Il exhorte les juges, les juristes et le public à défendre l’indépendance de la magistrature et à dénoncer les attaques visant les institutions

De gauche : Leo Gordon, Tribunal du commerce international États-Unis, Richard Wagner, juge en chef, Arturo Prado Puga, Cour suprême du Chili, et Pierre Gilles Bélanger, professeur
De gauche : Leo Gordon, Tribunal du commerce international États-Unis, Richard Wagner, juge en chef, Arturo Prado Puga, Cour suprême du Chili, et Pierre Gilles Bélanger, professeur

Le très honorable Richard Wagner, juge en chef de la Cour suprême du Canada, tire la sonnette d’alarme quant aux menaces qui pèsent sur la primauté du droit et l’indépendance de la magistrature partout dans le monde.

S’adressant cette semaine aux participantes et participants de la Conférence « Démocratie, primauté du droit et indépendance » de l’Institut canadien d’administration de la justice, il a souligné les conclusions de l’indice de la primauté du droit 2025 du World Justice Project. Celui-ci révèle que, pour une huitième année consécutive, la primauté du droit recule dans la majorité des pays, et que ce déclin s’accélère.

« Nous voyons des tentatives de politiser les tribunaux, de miner la confiance du public envers nos systèmes de justice et d’affaiblir les institutions qui constituent les fondements de nos démocraties », a-t-il conclu.

« Ces tactiques sont profondément préoccupantes. »

Lors d’une table ronde antérieure, aux côtés d’Arturo Prado Puga, ministre de la Cour suprême du Chili, et de Leo Gordon, juge principal au Tribunal du commerce international des États-Unis, le juge en chef Wagner a souligné que certains pays très proches de nous voient leur démocratie « prendre la mauvaise direction au quotidien ».

Dans ce qu’il décrit comme des « temps troublants », les médias sont attaqués pour éviter le débat et les enquêtes, tandis que juges et juristes le sont en raison de leurs décisions ou pour avoir simplement exercé leurs fonctions.

Aucune démocratie n’est à l’abri

Dans le cadre des activités soulignant son 150e anniversaire, la Cour suprême a visité cinq communautés canadiennes afin de permettre au public d’interagir avec ses membres. À chaque occasion, le juge en chef Wagner dit avoir entendu la même question : existe-t-il un risque que ce qui se passe aux États-Unis se produise ici au Canada?
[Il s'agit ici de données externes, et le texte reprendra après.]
(* ===== verification/MatchParser.v ===== *)
(** * Parsing matches

    Models [ovs/matchparser.go]: [parseMatch] and the parsers it selects by
    key, with Go's conversions between integer widths. *)

From S2P Require Import Prelude GoStrings GoConv GoNet PortRange Names Match.

(** ** Integers *)

Definition hexPrefix := "0x".

Definition errTooLarge (n max : Z) : error :=
  Errorf "integer %d too large; %d > %d" [inr n; inr n; inr max].

Definition parseClampInt (s : string) (max : Z) : go Z :=
  t ← Atoi s;
  if max <? t then Err (errTooLarge t max) else Ok t.

Definition parseHexUint16 (value : string) : go Z :=
  val ← ParseUint (TrimPrefix value hexPrefix) 16 32; Ok (u16 val).

Definition parseHexUint32 (value : string) : go Z :=
  val ← ParseUint (TrimPrefix value hexPrefix) 16 32; Ok (u32 val).

Definition parseHexUint64 (value : string) : go Z :=
  ParseUint (TrimPrefix value hexPrefix) 16 64.

(** ** Parsers by kind of value *)

Definition errNoAction (key value : string) : error :=
  Errorf "no action matched for %s=%s" [inl key; inl value].

Definition parseIntMatch (key value : string) (max : Z) : go Match :=
  t ← parseClampInt value max;
  if (key =? icmpType)%string then Ok (ICMPType (u8 t))
  else if (key =? nwProto)%string then Ok (NetworkProtocol (u8 t))
  else if (key =? ctZone)%string then Ok (ConnectionTrackingZone (u16 t))
  else if (key =? conjID)%string then Ok (ConjunctionID (u32 t))
  else Err (errNoAction key value).

Definition parsePort (key value : string) (max : Z) : go Match :=
  let ss := Split value "/" in
  values ←
    match ss with
    | [_] => val ← parseClampInt value max; Ok (u64 val, 0)
    | [s0; s1] =>
        let one s := (val ← parseHexUint64 s;
                      if u64 max <? val then Err (errTooLarge val max) else Ok val) in
        v0 ← one s0; v1 ← one s1; Ok (v0, v1)
    | _ => Err (Errorf "invalid value, no action matched for %s=%s" [inl key; inl value])
    end;
  if (key =? tpSRC)%string then Ok (TransportSourceMaskedPort (u16 values.1) (u16 values.2))
  else if (key =? tpDST)%string then Ok (TransportDestinationMaskedPort (u16 values.1) (u16 values.2))
  else Err (errNoAction key value).

Definition parseMACMatch (key value : string) : go Match :=
  mac ← ParseMAC value;
  if (key =? arpSHA)%string then Ok (ARPSourceHardwareAddress mac)
  else if (key =? arpTHA)%string then Ok (ARPTargetHardwareAddress mac)
  else if (key =? ndSLL)%string then Ok (NeighborDiscoverySourceLinkLayer mac)
  else if (key =? ndTLL)%string then Ok (NeighborDiscoveryTargetLinkLayer mac)
  else Err (errNoAction key value).

(** The loop of [parseCTState] and [parseTCPFlags] over the runes of the value:
    at every byte offset that is a multiple of four the buffer is emitted. *)
Definition flag_step (st : list string * string) (ir : nat * Z) : list string * string :=
  let '(states, buf) := st in
  let '(i, r) := ir in
  if negb (i =? 0)%nat && (i mod 4 =? 0)%nat
  then (states ++ [buf], EncodeRune r)
  else (states, buf +:+ EncodeRune r).

Definition split_flags (value : string) : list string :=
  let '(states, buf) := fold_left flag_step (runes value) ([], "") in
  states ++ [buf].

Definition parseCTState (value : string) : go Match :=
  if negb (String.length value mod 4 =? 0)%nat
  then Err (ErrorString "ct_state length must be divisible by 4")
  else Ok (ConnectionTrackingState (split_flags value)).

Definition parseTCPFlags (value : string) : go Match :=
  if negb (String.length value mod 4 =? 0)%nat
  then Err (ErrorString "tcp_flags length must be divisible by 4")
  else Ok (TCPFlags (split_flags value)).

Definition parseDataLinkVLAN (value : string) : go Match :=
  if negb (HasPrefix value hexPrefix)
  then vlan ← Atoi value; Ok (DataLinkVLAN vlan)
  else vlan ← parseHexUint16 value; Ok (DataLinkVLAN vlan).

(** One of the slash-separated integers of [parseVLANTCI], [parseCTMark] and
    [parseTunID]: decimal is converted to the width, hexadecimal parsed. *)
Definition parse_part (conv : Z -> Z) (hex : string -> go Z) (s : string) : go Z :=
  if negb (HasPrefix s hexPrefix) then v ← Atoi s; Ok (conv v) else hex s.

Definition parseVLANTCI (value : string) : go Match :=
  values ← mapM (parse_part u16 parseHexUint16) (Split value "/");
  match values with
  | [v] => Ok (VLANTCI v 0)
  | [v; mask] => Ok (VLANTCI v mask)
  | _ => Err (Errorf "invalid vlan_tci match: %q" [inl value])
  end.

Definition parseCTMark (value : string) : go Match :=
  values ← mapM (parse_part u32 parseHexUint32) (Split value "/");
  match values with
  | [v] => Ok (ConnectionTrackingMark v 0)
  | [v; mask] => Ok (ConnectionTrackingMark v mask)
  | _ => Err (Errorf "invalid ct_mark match: %q" [inl value])
  end.

Definition parseTunID (value : string) : go Match :=
  values ← mapM (parse_part u64 parseHexUint64) (Split value "/");
  match values with
  | [v] => Ok (TunnelID v)
  | [v; mask] => Ok (TunnelIDWithMask v mask)
  | _ => Err (Errorf "invalid tun_id match: %q" [inl value])
  end.

(** ** [parseMatch] *)

Definition is_one_of (key : string) (keys : list string) : bool :=
  existsb (String.eqb key) keys.

Definition parseMatch (key value : string) : go Match :=
  if is_one_of key [arpSHA; arpTHA; ndSLL; ndTLL] then parseMACMatch key value
  else if is_one_of key [icmpType; nwProto] then parseIntMatch key value 255
  else if is_one_of key [ctZone] then parseIntMatch key value 65535
  else if is_one_of key [tpSRC; tpDST] then parsePort key value 65535
  else if is_one_of key [conjID] then parseIntMatch key value 4294967295
  else if is_one_of key [arpSPA] then Ok (ARPSourceProtocolAddress value)
  else if is_one_of key [arpTPA] then Ok (ARPTargetProtocolAddress value)
  else if is_one_of key [ctState] then parseCTState value
  else if is_one_of key [tcpFlags] then parseTCPFlags value
  else if is_one_of key [dlSRC] then Ok (DataLinkSource value)
  else if is_one_of key [dlDST] then Ok (DataLinkDestination value)
  else if is_one_of key [dlType] then etherType ← parseHexUint16 value; Ok (DataLinkType etherType)
  else if is_one_of key [dlVLAN] then parseDataLinkVLAN value
  else if is_one_of key [ndTarget] then Ok (NeighborDiscoveryTarget value)
  else if is_one_of key [ipv6SRC] then Ok (IPv6Source value)
  else if is_one_of key [ipv6DST] then Ok (IPv6Destination value)
  else if is_one_of key [nwSRC] then Ok (NetworkSource value)
  else if is_one_of key [nwDST] then Ok (NetworkDestination value)
  else if is_one_of key [vlanTCI] then parseVLANTCI value
  else if is_one_of key [ctMark] then parseCTMark value
  else if is_one_of key [tunID] then parseTunID value
  else Err (Errorf "no match parser found for %s=%s" [inl key; inl value]).

Example p1 : parseMatch "tcp_flags" "+syn-psh+ack" = Ok (TCPFlags ["+syn"; "-psh"; "+ack"]).
Proof. vm_compute. reflexivity. Qed.
Example p2 : parseMatch "tp_src" "0xea60/0xffe0" = Ok (TransportSourceMaskedPort 60000 65504).
Proof. vm_compute. reflexivity. Qed.
Example p3 : parseMatch "vlan_tci" "10/0x1000" = Ok (VLANTCI 10 0x1000).
Proof. vm_compute. reflexivity. Qed.
(** Values that do not fit are truncated rather than refused. *)
Example p4 : parseMatch "dl_type" "0x12345" = Ok (DataLinkType 0x2345).
Proof. vm_compute. reflexivity. Qed.
Example p5 : parseMatch "icmp_type" "-1" = Ok (ICMPType 255).
Proof. vm_compute. reflexivity. Qed.

(** ** Round trip: what a match marshals to is what it parses from *)

(** Characters that neither separate fields nor keys, and are not trimmed. *)
Definition value_char (c : ascii) : bool :=
  graphic c && other_than "," c && other_than "=" c.

Definition value_text (s : string) : bool := all_chars value_char s.

Lemma value_char_range (f : ascii -> bool) :
  forallb (fun z => negb (f (chr z)) || value_char (chr z)) (List.map Z.of_nat (List.seq 0 256)) = true ->
  forall c, f c = true -> value_char c = true.
Proof.
  intros Hall c Hc.
  pose proof (forall_below 256 (fun z => negb (f (chr z)) || value_char (chr z)) Hall (code c) (code_range c)) as H.
  cbn beta in H. by rewrite chr_code, Hc in H.
Qed.
(* ===== verification/GoScan.v ===== *)
(** * Scanning text

    The part of package [fmt]'s [Sscanf] that the client's formats use — literal
    text, [%d] into an [int] or a [uint16], [%s] — and of package [regexp]: the
    leftmost match of a literal followed by greedy classes. *)

From S2P Require Import Prelude GoStrings GoConv.

(** ** [fmt.Sscanf] *)

(** A scanner consumes a prefix of the text. *)
Definition scan A := string -> go (A * string).

#[export] Instance scan_ret : MRet scan := fun A a s => Ok (a, s).
#[export] Instance scan_bind : MBind scan := fun A B f m s =>
  match m s with
  | Ok (a, s) => f a s
  | Err e => Err e
  | Panic w => Panic w
  end.

(** A literal of the format, when the text must continue with it. *)
Definition scan_lit (c : ascii) : scan unit := fun s =>
  match s with
  | EmptyString => Err io_ErrUnexpectedEOF
  | String d r => if Ascii.eqb c d then Ok (tt, r)
                  else Err (ErrorString "input does not match format")
  end.

Fixpoint scan_lits (p : string) : scan unit :=
  match p with
  | EmptyString => mret tt
  | String c p => scan_lit c ≫= fun _ => scan_lits p
  end.

(** [SkipSpace]; a newline in the text is an error of [Sscanf]. *)
Fixpoint skip_space_go (skip : nat) (s : string) : go (unit * string) :=
  match s with
  | EmptyString => Ok (tt, "")
  | String c r =>
      match skip with
      | S k => skip_space_go k r
      | O => if Ascii.eqb c "010" then Err (ErrorString "unexpected newline")
             else match space_len s with
                  | O => Ok (tt, s)
                  | S n => skip_space_go n r
                  end
      end
  end.

Definition SkipSpace : scan unit := skip_space_go 0.

Definition notEOF : scan unit := fun s =>
  match s with EmptyString => Err io_EOF | _ => Ok (tt, s) end.

Definition is_dec (c : ascii) : bool := (48 <=? code c) && (code c <=? 57).

(** [scanNumber] with the decimal digits. *)
Definition scanNumber : scan string := fun s =>
  match s with
  | EmptyString => Err io_EOF
  | _ => let (p, t) := span is_dec s in
         if (p =? "")%string then Err (ErrorString "expected integer") else Ok (p, t)
  end.

Definition accept_sign : scan string := fun s =>
  match s with
  | String c r => if Ascii.eqb c "+" || Ascii.eqb c "-" then Ok (sing c, r) else Ok ("", s)
  | EmptyString => Ok ("", "")
  end.

Definition lift_go {A} (m : go A) : scan A := fun s => a ← m; Ok (a, s).

(** [%d] into an [int]. *)
Definition scanInt : scan Z :=
  SkipSpace ≫= fun _ => notEOF ≫= fun _ => accept_sign ≫= fun sg => scanNumber ≫= fun tok =>
  lift_go (ParseInt (sg +:+ tok) 10 64).

(** [%d] into a [uint16]. *)
Definition scanUint16 : scan Z :=
  SkipSpace ≫= fun _ => notEOF ≫= fun _ => scanNumber ≫= fun tok =>
  lift_go (ParseUint tok 10 64) ≫= fun i =>
  lift_go (if i =? u16 i then Ok i
           else Err (ErrorString ("unsigned integer overflow on token " +:+ tok))).

(** [%s]: the runes up to white space, written back as UTF-8. *)
Fixpoint token_go (skip : nat) (s : string) : string * string :=
  match s with
  | EmptyString => ("", "")
  | String _ r =>
      match skip with
      | S k => token_go k r
      | O => let (ru, n) := DecodeRune s in
             if IsSpace ru then ("", s)
             else let (p, t) := token_go (n - 1) r in (EncodeRune ru +:+ p, t)
      end
  end.

Definition scan_token : scan string := fun s => Ok (token_go 0 s).

Definition scanString : scan string := SkipSpace ≫= fun _ => notEOF ≫= fun _ => scan_token.

(** [Sscanf] returns what was scanned; the text that follows is not looked at. *)
Definition Sscanf {A} (s : string) (m : scan A) : go A := fst <$> m s.

Example scan1 : Sscanf "output: +12 rest" (scan_lits "output:" ≫= fun _ => scanInt) = Ok 12.
Proof. vm_compute. reflexivity. Qed.
Example scan2 : Sscanf "mod_tp_dst:65536" (scan_lits "mod_tp_dst:" ≫= fun _ => scanUint16)
  = Err (ErrorString "unsigned integer overflow on token 65536").
Proof. vm_compute. reflexivity. Qed.
Example scan3 : Sscanf "output: " (scan_lits "output:" ≫= fun _ => scanInt) = Err io_EOF.
Proof. vm_compute. reflexivity. Qed.

(** ** [regexp]: the classes, and the leftmost match *)

(** [\S]: not one of the ASCII white space characters of RE2.  All the bytes of
    a multi-byte rune satisfy it. *)
Definition re_nonspace (c : ascii) : bool :=
  let b := code c in
  negb ((b =? 9) || (b =? 10) || (b =? 12) || (b =? 13) || (b =? 32)).

(** The first position at which [lit] is followed by a text that [m] accepts. *)
Fixpoint find_re {A} (lit : string) (m : string -> option A) (s : string) : option A :=
  match (if String.prefix lit s then m (sdrop (String.length lit) s) else None) with
  | Some a => Some a
  | None => match s with
            | EmptyString => None
            | String _ r => find_re lit m r
            end
  end.

(** Split [s] at the last occurrence of [sep] that has at least one character
    before it and satisfies [ok] on what follows: a greedy [(.+)sep]. *)
Fixpoint split_last (sep : string) (ok : string -> bool) (s : string) : option (string * string) :=
  match s with
  | EmptyString => None
  | String c r =>
      match split_last sep ok r with
      | Some (a, b) => Some (String c a, b)
      | None =>
          if String.prefix sep r && ok (sdrop (String.length sep) r)
          then Some (sing c, sdrop (String.length sep) r)
          else None
      end
  end.
Lemma Action_closed a t :
  Action_wf a -> text_closed a -> Action_MarshalText a = Ok t -> closed 0 t = true.
Proof.
  destruct a as [s|args|d addr|d ip|d port|vid|port|id n size|port table|port|value field typ|tid];
    cbn [Action_wf text_closed Action_MarshalText].
  - intros Hs _ [= <-]. unfold textActions in Hs.
    repeat (apply elem_of_cons in Hs as [->|Hs]; [reflexivity|]). by apply not_elem_of_nil in Hs.
  - intros _ Hc. unfold ctAction_MarshalText. destruct (_ =? _)%string; [done|]. by intros [= <-].
  - intros [_ Hb] _. unfold modDataLinkAction_MarshalText. destruct (negb _); [done|].
    destruct (_ =? _)%string; intros [= <-]; apply closed_all;
      auto using addr_neutral, HardwareAddr_String_chars.
  - intros [_ Hip] _. unfold modNetworkAction_MarshalText. destruct ip as [ip|]; [|done].
    destruct Hip. destruct (_ =? _)%string; intros [= <-]; apply closed_all;
      auto using addr_neutral, IP4_String_chars.
  - intros _ _. unfold modTransportPortAction_MarshalText.
    destruct (_ =? _)%string; intros [= <-]; apply closed_all; auto using fmt_neutral.
  - intros _ _. unfold modVLANVIDAction_MarshalText. destruct (negb _); [done|].
    intros [= <-]. apply closed_all; auto using fmt_neutral.
  - intros _ _. unfold outputAction_MarshalText. destruct (_ <? _); [done|].
    intros [= <-]. apply closed_all; auto using fmt_neutral.
  - intros _ _. unfold conjunctionAction_MarshalText. destruct (_ >? _); [done|].
    intros [= <-]. rewrite closed_paren by done. rewrite (closed_neutral (fmt_d id)) by apply fmt_neutral.
    rewrite closed_comma, (closed_neutral (fmt_d n)) by apply fmt_neutral.
    rewrite (closed_neutral "/"), (closed_neutral (fmt_d size)) by (done || apply fmt_neutral). done.
  - intros _ _. unfold resubmitAction_MarshalText. destruct (_ && _); [done|]. intros [= <-].
    change (closed 0 ("resubmit" +:+ "(" +:+ opt_num port +:+ "," +:+ opt_num table +:+ ")") = true).
    rewrite closed_paren by done. rewrite (closed_neutral (opt_num port)) by apply opt_num_neutral.
    by rewrite closed_comma, (closed_neutral (opt_num table)) by apply opt_num_neutral.
  - intros _ _. unfold resubmitPortAction_MarshalText. destruct (_ || _); [done|].
    intros [= <-]. apply closed_all; [done|apply fmt_neutral].
  - intros _ [Hv Hf]. unfold loadSetFieldAction_MarshalText. destruct (_ || _); [done|].
    destruct typ; intros [= <-]; rewrite closed_neutral by done;
      (apply closed_app; [done|]); by rewrite closed_neutral.
  - intros Hn _ [= <-]. apply closed_all; [done|]. unfold fmt_sharp_x.
    apply num_neutral, sharp_num, FormatUint_xdigits. apply Hn.
Qed.

(** ** Theorems *)

Lemma parser_read_one s t :
  closed 0 s = true -> s <> "" -> (t = "" \/ exists r, t = String "," r) ->
  parser_parseAction (newActionParser (s +:+ t)) =
  act ← parseAction s; Ok (act, s, newActionParser (after_action t)).
Proof.
  intros Hc Hne Ht. unfold parser_parseAction. cbn [p_rest p_depth newActionParser].
  rewrite read_action_closed by (done || by destruct s). done.
Qed.

Lemma Parse_empty : Parse (newActionParser "") = Ok ([], []).
Proof. reflexivity. Qed.

Lemma Parse_texts acts ts :
  Forall2 (fun a t => parseAction t = Ok a /\ closed 0 t = true) acts ts ->
  Parse (newActionParser (Join ts ",")) = Ok (acts, ts).
Proof.
  induction 1 as [|a t acts ts [Hp Hc] Hl IH]; [apply Parse_empty|].
  assert (Hne : t <> "") by (intros ->; vm_compute in Hp; discriminate Hp).
  rewrite Parse_step. destruct ts as [|t' ts].
  - cbn [Join]. rewrite <- (app_nil_r' t) at 1. rewrite parser_read_one by auto.
    rewrite Hp. cbn [mbind go_bind after_action]. inversion Hl; subst. by rewrite Parse_empty.
  - rewrite Join_cons by done. rewrite parser_read_one by eauto.
    rewrite Hp. cbn [mbind go_bind after_action]. rewrite app_cons, app_nil_l'.
    cbn [after_action]. by rewrite IH.
Qed.



(** A single well-formed, [parsable] action is parsed back from its text. *)
Theorem parseAction_roundtrip a t :
  Action_wf a -> parsable a -> Action_MarshalText a = Ok t -> parseAction t = Ok a.
Proof. apply Action_reparses. Qed.

Lemma parseAction_roundtrip_witness : parseAction "conjunction(-5,1/2)" = Ok (Conjunction (-5) 1 2).
Proof.
  apply (parseAction_roundtrip (Conjunction (-5) 1 2)); [|exact I|reflexivity].
  repeat split; vm_compute; congruence.
Defined.

(** *** Safety of [parseAction] *)

Lemma scan_conjunction_safe : scan_safe scan_conjunction.
Proof. unfold scan_conjunction. repeat (apply scan_safe_bind; [auto with go|intros ?]). auto with go. Qed.
(* ===== verification/Flow.v ===== *)
(** * Flows and match flows

    Models [ovs/flow.go] and [ovs/matchflow.go]: [Flow] with [MarshalText] and
    [UnmarshalText], [MatchFlow] with [MarshalText], and the conversion between
    the two.  [UnmarshalText] returns the receiver after the call; what a failed
    call has already stored in it is not modelled (no caller reads it). *)

From S2P Require Import Prelude GoStrings GoConv GoNet Names Match MatchParser GoScan Action ActionParser.

(** ** Data *)

(** A [Protocol] is a string. *)
Record Flow := mkFlow {
  Priority : Z; Protocol : string; InPort : Z; Matches : list Match;
  Table : Z; IdleTimeout : Z; Cookie : Z; Actions : list Action
}.

Record MatchFlow := mkMatchFlow {
  mf_Protocol : string; mf_InPort : Z; mf_Matches : list Match; mf_Table : Z;
  mf_Cookie : Z; mf_CookieMask : Z
}.

Definition zeroFlow : Flow := mkFlow 0 "" 0 [] 0 0 0 [].

Definition Protocols : list string :=
  ["arp"; "icmp"; "icmp6"; "ip"; "ipv6"; "tcp"; "tcp6"; "udp"; "udp6"].

Definition flowErr (str : string) (e : error) : error := FlowError str e.

(** ** Marshaling *)

Definition marshalFunctions {A} (fn : A -> go string) (l : list A) : go (list string) := mapM fn l.
Definition marshalActions (f : Flow) : go (list string) := marshalFunctions Action_MarshalText (Actions f).
Definition marshalMatches (f : Flow) : go (list string) := marshalFunctions Match_MarshalText (Matches f).

Definition port_text (port : Z) : string := if port =? PortLOCAL then portLOCAL else fmt_d port.

Definition Flow_MarshalText (f : Flow) : go string :=
  if (length (Actions f) =? 0)%nat then Err (flowErr "" errNoActions)
  else
    actions ← marshalActions f;
    matches ← marshalMatches f;
    if (1 <? length actions)%nat && existsb (fun a => (a =? actionDrop)%string) actions
    then Err (flowErr "" errActionsWithDrop)
    else Ok (priorityString +:+ fmt_d (Priority f)
      +:+ (if negb (Protocol f =? "")%string then "," +:+ Protocol f else "")
      +:+ (if negb (InPort f =? 0) then "," +:+ inPort +:+ "=" +:+ port_text (InPort f) else "")
      +:+ (if (0 <? length matches)%nat then "," +:+ Join matches "," else "")
      +:+ "," +:+ table +:+ "=" +:+ fmt_d (Table f)
      +:+ "," +:+ idleTimeout +:+ "=" +:+ fmt_d (IdleTimeout f)
      +:+ (if Cookie f >? 0 then "," +:+ cookie +:+ "=" +:+ paddedHexUint64 (Cookie f) else "")
      +:+ "," +:+ keyActions +:+ "=" +:+ Join actions ",").

Definition MatchFlow_MarshalText (f : MatchFlow) : go string :=
  matches ← marshalFunctions Match_MarshalText (mf_Matches f);
  let b :=
    (if negb (mf_Protocol f =? "")%string then mf_Protocol f +:+ "," else "")
    +:+ (if negb (mf_InPort f =? 0) then inPort +:+ "=" +:+ port_text (mf_InPort f) +:+ "," else "")
    +:+ (if (0 <? length matches)%nat then Join matches "," +:+ "," else "")
    +:+ (if mf_Cookie f >? 0
         then cookie +:+ "=" +:+ paddedHexUint64 (mf_Cookie f) +:+ "/"
              +:+ (if mf_CookieMask f =? 0 then "-1" else paddedHexUint64 (mf_CookieMask f)) +:+ ","
         else "")
    +:+ (if negb (mf_Table f =? AnyTable) then table +:+ "=" +:+ fmt_d (mf_Table f) else "") in
  let b := TrimChar b "," in
  if (b =? "")%string then Err (MatchFlowError "" errEmptyMatchFlow) else Ok b.

(** [Flow.MatchFlow]. *)
Definition Flow_MatchFlow (f : Flow) : MatchFlow :=
  mkMatchFlow (Protocol f) (InPort f) (Matches f) (Table f) (Cookie f) 0.

(** ** Unmarshaling *)

Definition set_Priority (f : Flow) (x : Z) : Flow :=
  mkFlow x (Protocol f) (InPort f) (Matches f) (Table f) (IdleTimeout f) (Cookie f) (Actions f).
Definition set_Protocol (f : Flow) (x : string) : Flow :=
  mkFlow (Priority f) x (InPort f) (Matches f) (Table f) (IdleTimeout f) (Cookie f) (Actions f).
Definition set_InPort (f : Flow) (x : Z) : Flow :=
  mkFlow (Priority f) (Protocol f) x (Matches f) (Table f) (IdleTimeout f) (Cookie f) (Actions f).
Definition set_Matches (f : Flow) (x : list Match) : Flow :=
  mkFlow (Priority f) (Protocol f) (InPort f) x (Table f) (IdleTimeout f) (Cookie f) (Actions f).
Definition set_Table (f : Flow) (x : Z) : Flow :=
  mkFlow (Priority f) (Protocol f) (InPort f) (Matches f) x (IdleTimeout f) (Cookie f) (Actions f).
Definition set_IdleTimeout (f : Flow) (x : Z) : Flow :=
  mkFlow (Priority f) (Protocol f) (InPort f) (Matches f) (Table f) x (Cookie f) (Actions f).
Definition set_Cookie (f : Flow) (x : Z) : Flow :=
  mkFlow (Priority f) (Protocol f) (InPort f) (Matches f) (Table f) (IdleTimeout f) x (Actions f).
Definition set_Actions (f : Flow) (x : list Action) : Flow :=
  mkFlow (Priority f) (Protocol f) (InPort f) (Matches f) (Table f) (IdleTimeout f) (Cookie f) x.

(** A number field: a failure is wrapped with the text that caused it. *)
Definition flow_num {A} (m : go A) (s : string) : go A :=
  match m with
  | Err e => Err (flowErr s e)
  | m => m
  end.
(* ===== verification/Stats.v ===== *)
(** * Statistics

    Models [ovs/table.go], [ovs/portstats.go] and [ovs/flowstats.go]: the parsers
    of the output of [ovs-ofctl dump-tables], [dump-ports] and [dump-aggregate].
    A parser returns the value that the call leaves in its receiver. *)

From stdpp Require Import gmap.
From S2P Require Import Prelude GoStrings GoConv Names.

(** ** Tables *)

Definition ErrInvalidTable : error := ErrorString "invalid openflow table".

Record Table := mkTable {
  ID : Z; Name : string; Wild : string; Max : Z; Active : Z; Lookup : Z; Matched : Z
}.

(** The loop over the key and value pairs: the first one is [wild], the others
    are numbers. *)
Fixpoint table_pairs (first : bool) (l : list string) : go (string * list Z) :=
  match l with
  | [] => Ok ("", [])
  | str :: l =>
      match Split (TrimSuffix str ",") "=" with
      | [_; v] =>
          if first
          then '(_, out) ← table_pairs false l; Ok (v, out)
          else n ← ParseUint v 10 64; '(w, out) ← table_pairs false l; Ok (w, n :: out)
      | _ => Err ErrInvalidTable
      end
  end.

(** [out[i]]; a slice index past the end panics. *)
Definition slice_get {A} (l : list A) (i : nat) : go A :=
  match l !! i with Some x => Ok x | None => Panic "index out of range" end.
« Aucune démocratie n’est à l’abri. Nous ne faisons pas exception », a-t-il répondu.

« Mais je rappelle aux gens que nous avons une démocratie solide, de bonnes institutions, d’excellentes universités et des ordres professionnels de juristes très bien formés. »

Cependant, il insiste sur notre devoir collectif de défendre nos institutions et nos tribunaux, et demeurer vigilants face à la mésinformation et à la désinformation.

La Cour suprême a qualifié la primauté du droit de « principe fondamental » de l’architecture constitutionnelle du Canada. Le juge en chef Wagner rappelle qu’il s’agit du principe selon lequel la loi s’applique à toutes et à tous, sans exception. Nul n’est au-dessus des lois, qu’il s’agisse des juges, des responsables politiques ou de toute autre personne. Et nul n’est en dessous des lois.

La primauté du droit ne profite pas qu’aux juges et aux juristes : elle est essentielle à toute personne qui souhaite la stabilité sociale et économique, ainsi que la protection de ses droits et libertés.

« Si la loi ne protège pas tout le monde, elle ne protège personne. Toute personne assujettie au pouvoir de l’État doit être protégée par la loi », a-t-il souligné.

« Si une seule personne peut être soumise au pouvoir arbitraire de l’État sans contrôle judiciaire, les droits de toutes et tous sont menacés. »

Les juges et les professionnels du droit ont le devoir d’aider le public à comprendre que ces principes ne sont pas abstraits, mais façonnent leur quotidien, dit-il. L’éducation doit également faire partie de cet effort collectif, afin que la population comprenne pourquoi ces principes sont importants et ce qui est en jeu.

« Un déclin inquiétant »

Élément essentiel de la primauté du droit, l’indépendance de la magistrature doit être assurée à l’abri de toute influence économique ou politique.

« Une magistrature dépendante, assujettie aux autres pouvoirs gouvernementaux, ne peut s’acquitter de sa fonction vitale de contrôler l’exercice du pouvoir public », a rappelé le juge en chef.

Cette indépendance doit également résister aux pressions de l’opinion publique.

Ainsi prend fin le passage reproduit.